Acromegaly treatment: Oral Octreotide could capture a share of injectables market from late 2015

18 November 2015 | Features | By BioSpectrum Bureau

Acromegaly treatment: Oral Octreotide could capture a share of injectables market from late 2015

(Photo Courtesy: www.manufacturingchemist.com)

(Photo Courtesy: www.manufacturingchemist.com)

Recent trials exhibiting the effectiveness of oral octreotide for treating acromegaly may be a cause of concern for injectable somatostatin analogs (SSAs), providing that the drug's makers find a more convenient medication schedule for patients, says an analyst with research and consulting firm GlobalData.

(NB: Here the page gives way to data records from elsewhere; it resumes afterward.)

(* ===== verification/FlowProps.v ===== *)
(** * What a reconciliation writes and how it is scheduled again

    The status a handler sends, what an invalid or incomplete resource leads to,
    and which request each outcome of [Reconcile] becomes. *)

From S2P Require Import Prelude GoStd Corev1 Api Samples Util Common Status Validate.
From S2P Require Import Effects K8s Cache Handler SentinelHandler StandaloneHandler Controller.

Section rules.
  Context {S : Type}.
  Implicit Types st : Store S.

Lemma wlp_bindM {A B} (m : M S A) (f : A -> M S B) st Q :
  wlp (m st) (fun t '(a, st1) => wlp (f a st1) (fun t' r => Q (t ++ t') r)) ->
  wlp (bindM m f st) Q.
Proof. intros H. apply wlp_bind. eapply wlp_mono, H. by intros t [a st1]. Qed.

Lemma deref_at l st o : heap st !! l = Some o -> deref l st = Ret (o, st).
Proof. intros H. unfold deref. by rewrite H. Qed.

Lemma bindM_deref {B} l (f : CustomResource S -> M S B) st o :
  heap st !! l = Some o -> bindM (deref l) f st = f o st.
Proof. intros H. unfold bindM. by rewrite (deref_at _ _ o). Qed.

Lemma write_at l o st : (l < length (heap st))%nat -> heap (write l o st) !! l = Some o.
Proof. intros H. by apply list_lookup_insert_eq. Qed.
End rules.

(** ** The status that is sent *)

Section status.
  Context {TF : TimeFormat} {S : Type} (ops : Operations S).

(** The event and condition of a status, by the table of [updateStatus]. *)
Definition condition_of (status : ConditionType) : ConditionType :=
  if (status =? ClusterConditionCreating)%string then ClusterConditionCreating
  else if (status =? ClusterConditionScaling)%string then ClusterConditionScaling
  else if (status =? ClusterConditionScalingDown)%string then ClusterConditionScaling
  else if (status =? ClusterConditionUpgrading)%string then ClusterConditionUpgrading
  else ClusterConditionUpdating.

(** The object sent says of the type that it is so, with the message. *)
Definition announces (o sent : CustomResource S) (ty : ConditionType) (msg : string) : Prop :=
  meta sent = meta o /\ Spec sent = Spec o /\
  exists cs seed c, Status sent = DescConditionsByTime seed cs /\
    lookup_condition cs ty = Some c /\ Type_ c = ty /\ cond_Status c = ConditionTrue /\
    cond_Message c = msg /\
    (forall t, t <> ty -> lookup_condition cs t = lookup_condition (Status o) t).

(** A setter of a condition, described. *)
Definition sets (set : Clock -> ClusterStatus -> ClusterStatus) (ty : ConditionType) (msg : string) :=
  exists reason, forall clk cs, set clk cs =
    setClusterCondition clk (newClusterCondition clk ty ConditionTrue reason msg) cs.

Lemma find_type i cs t p c : find_condition i cs t = Some (p, c) -> Type_ c = t.
Proof. intros H. by apply find_condition_Some in H as (k & _ & _ & Ht & _). Qed.

Lemma set_announces set ty msg clk seed (o : CustomResource S) :
  sets set ty msg ->
  announces o (set_Status (DescConditionsByTime seed (set clk (Status o))) o) ty msg.
Proof.
  intros [reason Hset]. rewrite Hset. split; [done|]. split; [done|].
  set (c0 := newClusterCondition clk ty ConditionTrue reason msg).
  exists (setClusterCondition clk c0 (Status o)), seed.
  pose proof (lookup_set clk c0 (Status o) (Type_ c0)) as Hl. rewrite String.eqb_refl in Hl.
  exists (match lookup_condition (Status o) (Type_ c0) with Some cp => updated clk cp c0 | None => c0 end).
  split; [done|]. split; [exact Hl|].
  assert (forall t, t <> ty -> lookup_condition (setClusterCondition clk c0 (Status o)) t =
    lookup_condition (Status o) t) as Hoth.
  { intros t Ht. rewrite lookup_set. by rewrite (proj2 (String.eqb_neq t (Type_ c0)) Ht). }
  destruct (lookup_condition (Status o) (Type_ c0)) as [cp|] eqn:E; [|by split_and!].
  unfold lookup_condition, getClusterCondition in E.
  apply fmap_Some in E as ([p cp'] & E & ->). apply find_type in E. simpl.
  unfold updated, same_condition.
  destruct (String.eqb_spec (cond_Status cp') (cond_Status c0)) as [E1|]; [|by split_and!].
  destruct (String.eqb_spec (Reason cp') (Reason c0)) as [E2|]; [|by split_and!].
  destruct (String.eqb_spec (cond_Message cp') (cond_Message c0)) as [E3|]; by split_and!.
Qed.

End status.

Dr Lakshmi Dharmarajan, GlobalData's analyst covering Cardiovascular and Metabolic Disorders, states that a number of key opinion leaders interviewed by GlobalData are enthusiastic about the prospects of oral octreotide, following its successful trials.

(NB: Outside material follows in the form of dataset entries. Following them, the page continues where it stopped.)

Lemma hoare_Do rc : hoare (holding rc) (Handler.Do ops rc)
  (fun _ st => exists own, within st0 key (rc :: own) st).
Proof.
  unfold Handler.Do. eapply (hoare_bind _ _ _ (fun o st => within st0 key [rc] st /\ key_of o = key)).
  { intros st (Hw & o & Ho & Hk). by rewrite (deref_at _ _ o). }
  intros o st [Hw Hk]. pose proof (Validate_meta (ops := ops) (bootstrap := bootstrap) o) as Hmeta.
  destruct (op_Validate ops o) as [o' [modified err]]. simpl in Hmeta.
  revert st Hw. change (hoare (within st0 key [rc]) (do* _ := assign rc o' in
    match err with
    | Some err => do* _ := set_error rc in failM err
    | None =>
        if (modified : bool) then
          do* updateErr := UpdateSpecAt ops rc in
          match updateErr with Some e => failM e | None => failM ErrNeedRequeueImmediately end
        else reconcile_valid ops rc
    end) (fun _ st => exists own, within st0 key (rc :: own) st)).
  eapply hoare_bind; [apply hoare_assign; set_solver|]. intros u. cbv beta. clear u.
  assert (forall (P : Store S -> Prop) (m : M S (result unit)),
    hoare (within st0 key [rc]) m (fun _ => within st0 key [rc]) ->
    hoare (fun st => within st0 key [rc] st /\ P st) m
      (fun _ st => exists own, within st0 key (rc :: own) st)) as Hweak.
  { intros P m Hm. eapply (hoare_pre _ (within st0 key [rc])); [by intros st []|]. eapply hoare_post, Hm.
    intros a st H. by exists []. }
  destruct err as [err|]; [|destruct modified].
  - apply Hweak. hoare_walk.
  - apply Hweak. hoare_walk.
  - eapply hoare_pre, hoare_reconcile. intros st [Hw' Ho]. split; [done|]. exists o'.
    split; [done|]. unfold key_of in *. by rewrite Hmeta.
Qed.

The ongoing Phase III trial has yielded 65% of 151 evaluable patients achieving the primary endpoint of hormonal control, with side effects similar to those of SSAs.

Consequently, GlobalData expects oral octreotide to be launched in the major US and European markets by late 2015, with Roche having secured a commercial licensing agreement with drug maker Chiasma Pharma.

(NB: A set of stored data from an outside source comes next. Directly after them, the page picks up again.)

(* ===== verification/Main.v ===== *)
(** * The program's entry ([main.go], the [init] of
      [controllers/common/common.go], [pkg/metrics/metrics.go])

    What happens before the first reconciliation: the defaults and the gauge
    that [init] sets up, the flags, the manager and the two controllers. The
    command line is read as Go's [flag] package documents; the flags other
    libraries add to it are a parameter. Each call into a library is a [Call],
    which succeeds or fails as an oracle says, given the calls before it. *)

From S2P Require Import Prelude GoStd Corev1 Api Util Common Effects.

(** ** [init] *)

Definition RedisSentinelControllerName : string := "redis-sentinel-controller".
Definition RedsiStandaloneControllerName : string := "redis-standalone-controller".
Definition promControllerSubsystem : string := "controller".

(** [prometheus.GaugeOpts] and the label names of the vector. *)
Record GaugeVec := mkGaugeVec {
  gauge_Namespace : string;
  gauge_Subsystem : string;
  gauge_Name : string;
  gauge_labels : list string
}.

(** [PromMetrics]: the gauge, and what its registry holds. *)
Record PromMetrics := mkPromMetrics { clusterHealthy : option GaugeVec; registry : list GaugeVec }.

(** [register]: a second registration would panic. *)
Definition register (p : PromMetrics) : option PromMetrics :=
  g ← clusterHealthy p;
  match registry p with
  | [] => Some (mkPromMetrics (clusterHealthy p) [g])
  | _ => None
  end.

Definition InitPrometheusMetrics (namespace : string) (fresh : list GaugeVec) : option PromMetrics :=
  register (mkPromMetrics
    (Some (mkGaugeVec namespace promControllerSubsystem "cluster_healthy" ["namespace"; "name"])) fresh).

(** [init] of the package [common]; its flag set is read by nobody. *)
Definition init (getenv : string -> string) : option PromMetrics :=
  let namespace := ReplaceSymbol (GetEnvOrDefault getenv "MY_POD_NAMESPACE" "default") in
  InitPrometheusMetrics namespace [].

(** ** The command line *)

Record Flags := mkFlags {
  metricsAddr : string;
  enableLeaderElection : bool;
  probeAddr : string;
  library_flags : list (string * string)
}.

Definition defaultFlags : Flags := mkFlags ":8080" false ":8081" [].

(** [strconv.ParseBool]. *)
Definition ParseBool (s : string) : option bool :=
  if existsb (String.eqb s) ["1"; "t"; "T"; "TRUE"; "true"; "True"] then Some true
  else if existsb (String.eqb s) ["0"; "f"; "F"; "FALSE"; "false"; "False"] then Some false
  else None.

Definition FormatBool (b : bool) : string := if b then "true" else "false".

(** The name of a flag and the value behind the first equals sign. *)
Fixpoint cut_equals (s : string) : string * option string :=
  match s with
  | "" => ("", None)
  | String c s' =>
      if (c =? "=")%char then ("", Some s')
      else let '(name, value) := cut_equals s' in (String c name, value)
  end.

(** How the parse of the command line ends. *)
Inductive parsed :=
| Flagged (f : Flags)
| Usage
| Help.

Section flags.
  (** The flags of the libraries: whether the flag is boolean, and the values
      it accepts. *)
  Context (library : string -> option (bool * (string -> bool))).

Definition is_bool_flag (name : string) : option bool :=
  if (name =? "metrics-bind-address")%string then Some false
  else if (name =? "health-probe-bind-address")%string then Some false
  else if (name =? "leader-elect")%string then Some true
  else fst <$> library name.

Definition set_flag (name value : string) (f : Flags) : option Flags :=
  if (name =? "metrics-bind-address")%string
  then Some (mkFlags value (enableLeaderElection f) (probeAddr f) (library_flags f))
  else if (name =? "health-probe-bind-address")%string
  then Some (mkFlags (metricsAddr f) (enableLeaderElection f) value (library_flags f))
  else if (name =? "leader-elect")%string
  then b ← ParseBool value; Some (mkFlags (metricsAddr f) b (probeAddr f) (library_flags f))
  else '(_, accepts) ← library name;
       if (accepts value : bool)
       then Some (mkFlags (metricsAddr f) (enableLeaderElection f) (probeAddr f)
              (library_flags f ++ [(name, value)]))
       else None.

(** What an argument is: the end of the flags, a malformed flag, or a flag. *)
Inductive argument := Stop | Malformed | Flag (name : string) (value : option string).

Definition read_argument (s : string) : argument :=
  match s with
  | String "-" "" => Stop
  | String "-" (String "-" "") => Stop
  | String "-" s' =>
      let name := match s' with String "-" s2 => s2 | _ => s' end in
      match name with
      | String "-" _ | String "=" _ => Malformed
      | _ => let '(name, value) := cut_equals name in Flag name value
      end
  | _ => Stop
  end.

(** [flag.Parse]; a failure leaves the process. *)
Fixpoint Parse (args : list string) (f : Flags) : parsed :=
  match args with
  | [] => Flagged f
  | s :: rest =>
      match read_argument s with
      | Stop => Flagged f
      | Malformed => Usage
      | Flag name value =>
          match is_bool_flag name with
          | None => if (name =? "help")%string || (name =? "h")%string then Help else Usage
          | Some true =>
              match set_flag name (default "true" value) f with
              | Some f => Parse rest f
              | None => Usage
              end
          | Some false =>
              match value, rest with
              | Some value, _ =>
                  match set_flag name value f with Some f => Parse rest f | None => Usage end
              | None, value :: rest' =>
                  match set_flag name value f with Some f => Parse rest' f | None => Usage end
              | None, [] => Usage
              end
          end
      end
  end.
End flags.

(** ** Starting up *)

Record ManagerOptions := mkManagerOptions {
  MetricsBindAddress : string;
  Port : Z;
  HealthProbeBindAddress : string;
  LeaderElection : bool;
  LeaderElectionID : string
}.

(** The calls that can fail. [GetConfig] and [NewClient] are the namespace
    client's own way to the cluster, taken once per controller. *)
Inductive Call :=
| GetConfigOrDie
| NewManager (opts : ManagerOptions)
| GetConfig
| NewClient
| Complete (kind : string) (MaxConcurrentReconciles : Z)
| AddHealthzCheck (name : string)
| AddReadyzCheck (name : string)
| Start.

(** How the process ends; [Returns_] is the manager's orderly stop. *)
Inductive ending := Exits (code : Z) | Panics_ | Returns_.

Section main.
  Context (library : string -> option (bool * (string -> bool))).
  Context (succeeds : list Call -> Call -> bool).

(** A program that goes on after the calls made so far. *)
Definition Boot : Type := list Call -> list Call * ending.

(** [if err := c(); err != nil { ... }]. *)
Definition attempt (c : Call) (failed : ending) (next : Boot) : Boot :=
  fun made => if succeeds made c then next (made ++ [c]) else (made ++ [c], failed).

Definition NewNameSpaces (next : Boot) : Boot :=
  attempt GetConfig Panics_ (attempt NewClient Panics_ next).

(** [New], which each reconciler's constructor calls: the other clients only
    keep the manager's client. *)
Definition New (next : Boot) : Boot := NewNameSpaces next.

(** The controller is built with the number of workers [init] left. *)
Definition SetupWithManager_sentinel (next : Boot) : Boot :=
  attempt (Complete RedisSentinelKind MaxConcurrentReconciles) (Exits 1) next.
Definition SetupWithManager_standalone (next : Boot) : Boot :=
  attempt (Complete RedisStandaloneKind MaxConcurrentReconciles) (Exits 1) next.

Definition manager_options (f : Flags) : ManagerOptions :=
  mkManagerOptions (metricsAddr f) 9443 (probeAddr f) (enableLeaderElection f)
    "c740b416.lovelycat.io".

Definition main (args : list string) : list Call * ending :=
  match Parse library args defaultFlags with
  | Usage => ([], Exits 2)
  | Help => ([], Exits 0)
  | Flagged f =>
      (attempt GetConfigOrDie (Exits 1)
       (attempt (NewManager (manager_options f)) (Exits 1)
       (New (SetupWithManager_sentinel
       (New (SetupWithManager_standalone
       (attempt (AddHealthzCheck "healthz") (Exits 1)
       (attempt (AddReadyzCheck "readyz") (Exits 1)
       (attempt Start (Exits 1)
       (fun made => (made, Returns_))))))))))) []
  end.

End main.

(** *** Flags *)

Section reading.
  Context (library : string -> option (bool * (string -> bool))).

Definition flag_is (name value : string) : string := "--" ^^ name ^^ "=" ^^ value.

(** The flags are read back: whatever addresses are given with the flags,
    joined by an equals sign or as an argument of their own, the manager is
    given just those, leader election is switched as Go's own spelling of the
    boolean says, and the arguments behind are read on. *)
Theorem flags_roundtrip m p b rest f :
  Parse library (flag_is "metrics-bind-address" m :: "-health-probe-bind-address" :: p ::
                 flag_is "leader-elect" (FormatBool b) :: rest) f =
  Parse library rest (mkFlags m b p (library_flags f)).
Proof.
  unfold flag_is. cbn [Parse].
  assert (read_argument ("--" ^^ "metrics-bind-address" ^^ "=" ^^ m) =
    Flag "metrics-bind-address" (Some m)) as -> by done.
  assert (read_argument ("--" ^^ "leader-elect" ^^ "=" ^^ FormatBool b) =
    Flag "leader-elect" (Some (FormatBool b))) as -> by done.
  by destruct b.
Qed.

(** The flags of [ControllerFlagSet] are never added to the command line. *)
Lemma controller_flags_refused value rest f :
  library "ctr-reconciletime" = None -> library "ctr-maxconcurrent" = None ->
  Parse library (flag_is "ctr-reconciletime" value :: rest) f = Usage /\
  Parse library (flag_is "ctr-maxconcurrent" value :: rest) f = Usage.
Proof.
  intros H H'. unfold flag_is. cbn [Parse].
  assert (read_argument ("--" ^^ "ctr-reconciletime" ^^ "=" ^^ value) =
    Flag "ctr-reconciletime" (Some value)) as -> by done.
  assert (read_argument ("--" ^^ "ctr-maxconcurrent" ^^ "=" ^^ value) =
    Flag "ctr-maxconcurrent" (Some value)) as -> by done.
  unfold is_bool_flag. simpl. by rewrite H, H'.
Qed.
End reading.

(** The gauge's registry is its own: it holds that gauge and nothing more. *)
Example gauge_registered :
  init (fun name => if (name =? "MY_POD_NAMESPACE")%string then "cndb-redis-system" else "") =
  let g := mkGaugeVec "cndb_redis_system" "controller" "cluster_healthy" ["namespace"; "name"] in
  Some (mkPromMetrics (Some g) [g]).
Proof. reflexivity. Qed.

(** A start without trouble, and one whose second controller cannot be set up. *)
Example clean_start :
  (main (fun _ => None) (fun _ _ => true) ["--leader-elect"]).2 = Returns_ /\
  main (fun _ => None) (fun made _ => negb (length made =? 7)%nat) [] =
    ([GetConfigOrDie; NewManager (mkManagerOptions ":8080" 9443 ":8081" false "c740b416.lovelycat.io");
      GetConfig; NewClient; Complete "RedisSentinel" 4; GetConfig; NewClient;
      Complete "RedisStandalone" 4], Exits 1).
Proof. by vm_compute. Qed.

Dr Dharmarajan says: "Injectables have been the mainstay of the field for many years, with Novartis' Sandostatin LAR, the current standard of care, requiring monthly administrations by a healthcare provider.

 

"There are a few other marketed drugs, such as Ipsen's Somatuline Depot and Pfizer's Somavert, which are self-administered injectables. However, self-administration is not a preferred option for patients, as many do not like injecting themselves with needles."

While several physicians interviewed by GlobalData believe that oral octreotide might replace injectables if shown to display real world equivalence to SSAs, reservations remain about the drug's efficacy in aggressive or refractory cases of acromegaly, and also its frequency of administration.

The analyst explains: "The greatest obstacle for the oral medication will be the practicalities involved with scheduling doses, as the trial required patients to space their meals a couple of hours before and after taking the drug.

"Chiasma and Roche would therefore be well-served to investigate a more convenient dosing schedule in terms of meal spacing, to ensure higher patient compliance and greater market uptake following the launch of oral octreotide," Dr Dharmarajan concludes.